##### Input for this task

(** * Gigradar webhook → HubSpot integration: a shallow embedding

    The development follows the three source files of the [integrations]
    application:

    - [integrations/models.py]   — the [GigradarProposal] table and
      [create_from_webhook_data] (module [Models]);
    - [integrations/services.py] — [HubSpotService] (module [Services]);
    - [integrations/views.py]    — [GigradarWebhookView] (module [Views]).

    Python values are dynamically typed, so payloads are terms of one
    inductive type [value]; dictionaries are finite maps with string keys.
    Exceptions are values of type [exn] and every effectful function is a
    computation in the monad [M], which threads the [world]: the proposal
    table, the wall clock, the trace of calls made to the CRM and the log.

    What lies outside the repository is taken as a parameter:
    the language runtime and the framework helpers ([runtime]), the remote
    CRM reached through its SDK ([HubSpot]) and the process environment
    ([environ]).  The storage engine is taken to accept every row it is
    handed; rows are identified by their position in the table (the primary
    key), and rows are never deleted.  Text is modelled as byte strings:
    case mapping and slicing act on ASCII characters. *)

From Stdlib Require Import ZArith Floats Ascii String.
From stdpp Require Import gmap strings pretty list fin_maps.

##########
##### Input for this task

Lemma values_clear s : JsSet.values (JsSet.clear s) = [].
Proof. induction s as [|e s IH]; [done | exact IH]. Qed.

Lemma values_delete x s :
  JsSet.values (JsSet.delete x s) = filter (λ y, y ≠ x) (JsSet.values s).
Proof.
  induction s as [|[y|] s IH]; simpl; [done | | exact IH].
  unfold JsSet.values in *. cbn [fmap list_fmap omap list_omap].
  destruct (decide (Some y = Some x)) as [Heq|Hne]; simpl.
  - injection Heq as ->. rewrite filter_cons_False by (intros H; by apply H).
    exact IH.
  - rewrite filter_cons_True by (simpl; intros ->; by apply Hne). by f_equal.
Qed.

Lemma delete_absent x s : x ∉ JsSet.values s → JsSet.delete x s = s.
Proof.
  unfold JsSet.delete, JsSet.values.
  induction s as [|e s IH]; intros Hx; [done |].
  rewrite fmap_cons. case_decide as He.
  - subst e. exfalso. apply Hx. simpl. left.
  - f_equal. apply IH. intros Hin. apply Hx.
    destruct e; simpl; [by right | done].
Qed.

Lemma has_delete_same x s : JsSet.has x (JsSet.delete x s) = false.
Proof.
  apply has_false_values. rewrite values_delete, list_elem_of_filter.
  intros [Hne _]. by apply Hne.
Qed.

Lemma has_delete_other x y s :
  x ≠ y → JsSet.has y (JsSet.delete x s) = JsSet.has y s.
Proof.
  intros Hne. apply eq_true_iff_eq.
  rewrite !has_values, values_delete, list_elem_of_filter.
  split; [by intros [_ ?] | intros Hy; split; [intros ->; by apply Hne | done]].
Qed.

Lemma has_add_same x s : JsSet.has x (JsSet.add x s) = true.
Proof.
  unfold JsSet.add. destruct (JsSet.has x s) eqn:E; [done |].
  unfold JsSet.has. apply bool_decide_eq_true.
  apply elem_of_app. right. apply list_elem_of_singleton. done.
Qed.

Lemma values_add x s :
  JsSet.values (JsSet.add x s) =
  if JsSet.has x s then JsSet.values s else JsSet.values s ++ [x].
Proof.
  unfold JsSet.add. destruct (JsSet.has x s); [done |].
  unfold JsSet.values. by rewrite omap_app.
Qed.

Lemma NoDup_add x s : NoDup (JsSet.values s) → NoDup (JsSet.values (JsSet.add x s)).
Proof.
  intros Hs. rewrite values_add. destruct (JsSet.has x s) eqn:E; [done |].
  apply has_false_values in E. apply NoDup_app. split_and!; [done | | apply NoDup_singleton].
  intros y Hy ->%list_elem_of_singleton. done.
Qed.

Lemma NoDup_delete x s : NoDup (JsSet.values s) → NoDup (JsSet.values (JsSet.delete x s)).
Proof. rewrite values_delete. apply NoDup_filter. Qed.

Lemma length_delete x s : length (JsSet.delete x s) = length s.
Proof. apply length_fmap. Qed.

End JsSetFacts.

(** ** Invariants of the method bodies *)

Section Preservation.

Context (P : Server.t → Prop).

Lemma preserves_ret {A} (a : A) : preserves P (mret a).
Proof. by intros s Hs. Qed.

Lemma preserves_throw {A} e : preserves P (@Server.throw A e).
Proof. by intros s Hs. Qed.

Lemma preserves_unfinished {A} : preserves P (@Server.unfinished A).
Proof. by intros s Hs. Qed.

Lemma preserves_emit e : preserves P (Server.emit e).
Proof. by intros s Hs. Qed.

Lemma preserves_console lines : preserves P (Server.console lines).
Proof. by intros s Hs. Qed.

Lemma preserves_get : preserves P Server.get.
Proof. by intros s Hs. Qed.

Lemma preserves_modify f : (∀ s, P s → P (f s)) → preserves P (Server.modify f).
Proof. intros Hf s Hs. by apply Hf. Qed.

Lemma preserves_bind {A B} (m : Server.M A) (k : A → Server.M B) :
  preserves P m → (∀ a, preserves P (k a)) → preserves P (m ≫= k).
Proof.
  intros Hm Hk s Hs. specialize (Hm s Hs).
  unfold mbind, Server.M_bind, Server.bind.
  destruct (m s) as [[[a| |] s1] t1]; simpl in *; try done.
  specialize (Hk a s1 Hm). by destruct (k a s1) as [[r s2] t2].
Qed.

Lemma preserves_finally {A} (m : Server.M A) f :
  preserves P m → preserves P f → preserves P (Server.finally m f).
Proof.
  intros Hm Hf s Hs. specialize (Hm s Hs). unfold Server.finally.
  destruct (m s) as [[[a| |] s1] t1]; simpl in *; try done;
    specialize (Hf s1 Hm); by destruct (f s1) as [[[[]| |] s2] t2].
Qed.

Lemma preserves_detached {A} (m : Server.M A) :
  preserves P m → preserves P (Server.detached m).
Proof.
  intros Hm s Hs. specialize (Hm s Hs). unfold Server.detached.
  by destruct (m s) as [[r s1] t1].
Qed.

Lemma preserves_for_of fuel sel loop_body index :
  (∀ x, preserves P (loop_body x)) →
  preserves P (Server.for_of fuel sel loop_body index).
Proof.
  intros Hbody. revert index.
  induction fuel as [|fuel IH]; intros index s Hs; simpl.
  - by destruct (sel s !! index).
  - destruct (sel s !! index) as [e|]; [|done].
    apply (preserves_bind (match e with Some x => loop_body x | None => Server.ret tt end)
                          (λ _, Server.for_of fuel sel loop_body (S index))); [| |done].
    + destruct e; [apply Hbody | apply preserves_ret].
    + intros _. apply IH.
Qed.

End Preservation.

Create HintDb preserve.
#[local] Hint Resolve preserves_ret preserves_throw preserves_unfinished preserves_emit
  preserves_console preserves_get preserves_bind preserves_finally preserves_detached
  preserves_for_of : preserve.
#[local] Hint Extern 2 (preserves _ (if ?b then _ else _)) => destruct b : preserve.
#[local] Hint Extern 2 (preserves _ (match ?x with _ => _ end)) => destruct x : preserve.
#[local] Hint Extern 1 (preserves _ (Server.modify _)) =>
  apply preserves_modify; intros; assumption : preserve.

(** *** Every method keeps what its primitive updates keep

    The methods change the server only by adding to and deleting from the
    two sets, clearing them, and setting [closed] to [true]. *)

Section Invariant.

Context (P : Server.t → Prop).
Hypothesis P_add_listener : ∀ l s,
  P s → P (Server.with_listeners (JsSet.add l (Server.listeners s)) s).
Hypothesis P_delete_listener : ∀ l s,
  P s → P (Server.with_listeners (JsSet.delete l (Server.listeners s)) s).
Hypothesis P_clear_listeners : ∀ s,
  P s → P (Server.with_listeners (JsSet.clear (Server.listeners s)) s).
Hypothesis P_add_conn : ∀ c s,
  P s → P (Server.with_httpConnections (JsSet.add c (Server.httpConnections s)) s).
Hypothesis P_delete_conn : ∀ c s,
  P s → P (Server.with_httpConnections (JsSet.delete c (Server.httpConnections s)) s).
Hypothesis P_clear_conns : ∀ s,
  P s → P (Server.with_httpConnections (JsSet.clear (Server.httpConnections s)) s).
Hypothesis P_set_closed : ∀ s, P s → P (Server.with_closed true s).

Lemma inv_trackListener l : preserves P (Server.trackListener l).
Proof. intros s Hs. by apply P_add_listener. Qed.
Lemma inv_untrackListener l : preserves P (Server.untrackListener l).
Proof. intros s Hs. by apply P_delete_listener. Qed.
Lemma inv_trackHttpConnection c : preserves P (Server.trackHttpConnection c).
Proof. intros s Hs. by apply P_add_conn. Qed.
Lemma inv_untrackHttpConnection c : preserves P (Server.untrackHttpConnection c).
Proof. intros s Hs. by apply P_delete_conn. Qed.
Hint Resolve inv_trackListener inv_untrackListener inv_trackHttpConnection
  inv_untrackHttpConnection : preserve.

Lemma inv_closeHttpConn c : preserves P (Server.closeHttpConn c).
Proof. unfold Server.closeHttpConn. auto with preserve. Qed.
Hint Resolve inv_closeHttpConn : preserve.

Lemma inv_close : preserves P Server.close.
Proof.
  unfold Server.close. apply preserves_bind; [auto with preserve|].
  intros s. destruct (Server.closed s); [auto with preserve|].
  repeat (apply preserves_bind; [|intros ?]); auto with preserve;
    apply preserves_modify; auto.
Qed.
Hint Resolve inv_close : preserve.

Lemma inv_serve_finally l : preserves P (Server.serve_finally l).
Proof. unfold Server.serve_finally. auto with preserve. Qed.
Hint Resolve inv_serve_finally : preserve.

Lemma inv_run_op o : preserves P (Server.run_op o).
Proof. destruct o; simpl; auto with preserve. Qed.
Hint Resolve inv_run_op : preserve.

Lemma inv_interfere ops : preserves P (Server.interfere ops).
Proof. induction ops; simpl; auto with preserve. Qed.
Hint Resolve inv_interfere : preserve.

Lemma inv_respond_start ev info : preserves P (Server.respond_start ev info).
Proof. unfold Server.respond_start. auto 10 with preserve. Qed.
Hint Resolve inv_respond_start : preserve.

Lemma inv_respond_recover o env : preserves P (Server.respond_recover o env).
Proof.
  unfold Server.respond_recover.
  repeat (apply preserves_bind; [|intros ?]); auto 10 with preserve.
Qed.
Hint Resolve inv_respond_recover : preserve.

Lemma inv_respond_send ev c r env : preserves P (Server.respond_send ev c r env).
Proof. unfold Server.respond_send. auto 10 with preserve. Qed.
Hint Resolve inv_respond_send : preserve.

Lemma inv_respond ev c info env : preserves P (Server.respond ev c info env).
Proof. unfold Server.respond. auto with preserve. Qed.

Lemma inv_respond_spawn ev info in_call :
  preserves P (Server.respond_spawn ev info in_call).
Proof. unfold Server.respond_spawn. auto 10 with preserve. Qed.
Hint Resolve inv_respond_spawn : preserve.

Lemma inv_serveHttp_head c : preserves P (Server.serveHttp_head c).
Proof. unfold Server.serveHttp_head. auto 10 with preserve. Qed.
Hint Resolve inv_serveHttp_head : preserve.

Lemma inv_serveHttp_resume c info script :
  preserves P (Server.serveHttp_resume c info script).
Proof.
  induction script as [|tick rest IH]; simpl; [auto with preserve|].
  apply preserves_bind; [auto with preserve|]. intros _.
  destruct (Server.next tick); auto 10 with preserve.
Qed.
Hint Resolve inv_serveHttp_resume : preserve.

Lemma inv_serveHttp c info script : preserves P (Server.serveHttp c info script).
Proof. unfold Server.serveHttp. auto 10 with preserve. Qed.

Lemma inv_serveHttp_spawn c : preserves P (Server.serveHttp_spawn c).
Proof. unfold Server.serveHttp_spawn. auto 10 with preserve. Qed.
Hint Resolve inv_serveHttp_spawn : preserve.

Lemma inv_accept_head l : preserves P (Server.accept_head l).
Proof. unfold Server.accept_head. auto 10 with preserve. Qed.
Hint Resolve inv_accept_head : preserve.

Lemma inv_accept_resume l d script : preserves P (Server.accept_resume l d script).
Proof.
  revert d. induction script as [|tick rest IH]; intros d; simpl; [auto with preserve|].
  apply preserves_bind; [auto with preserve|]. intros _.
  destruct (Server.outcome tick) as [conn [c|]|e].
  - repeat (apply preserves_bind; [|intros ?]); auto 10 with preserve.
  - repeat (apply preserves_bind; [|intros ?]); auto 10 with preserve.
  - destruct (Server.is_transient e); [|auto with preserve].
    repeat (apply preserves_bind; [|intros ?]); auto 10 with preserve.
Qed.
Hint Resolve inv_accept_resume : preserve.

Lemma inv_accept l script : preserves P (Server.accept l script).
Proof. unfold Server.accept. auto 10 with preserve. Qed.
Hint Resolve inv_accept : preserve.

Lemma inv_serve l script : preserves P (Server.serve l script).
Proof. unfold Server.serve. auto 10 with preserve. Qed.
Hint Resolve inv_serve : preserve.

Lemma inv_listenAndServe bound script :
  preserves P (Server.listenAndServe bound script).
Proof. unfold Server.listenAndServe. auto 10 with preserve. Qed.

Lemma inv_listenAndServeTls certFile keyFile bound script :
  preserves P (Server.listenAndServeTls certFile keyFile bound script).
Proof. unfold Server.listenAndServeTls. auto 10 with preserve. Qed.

##########

* [Work item] The response must contain each line above that holds the string "strings".

* [Task result]
    key), and rows are never deleted.  Text is modelled as byte strings:
From stdpp Require Import gmap strings pretty list fin_maps.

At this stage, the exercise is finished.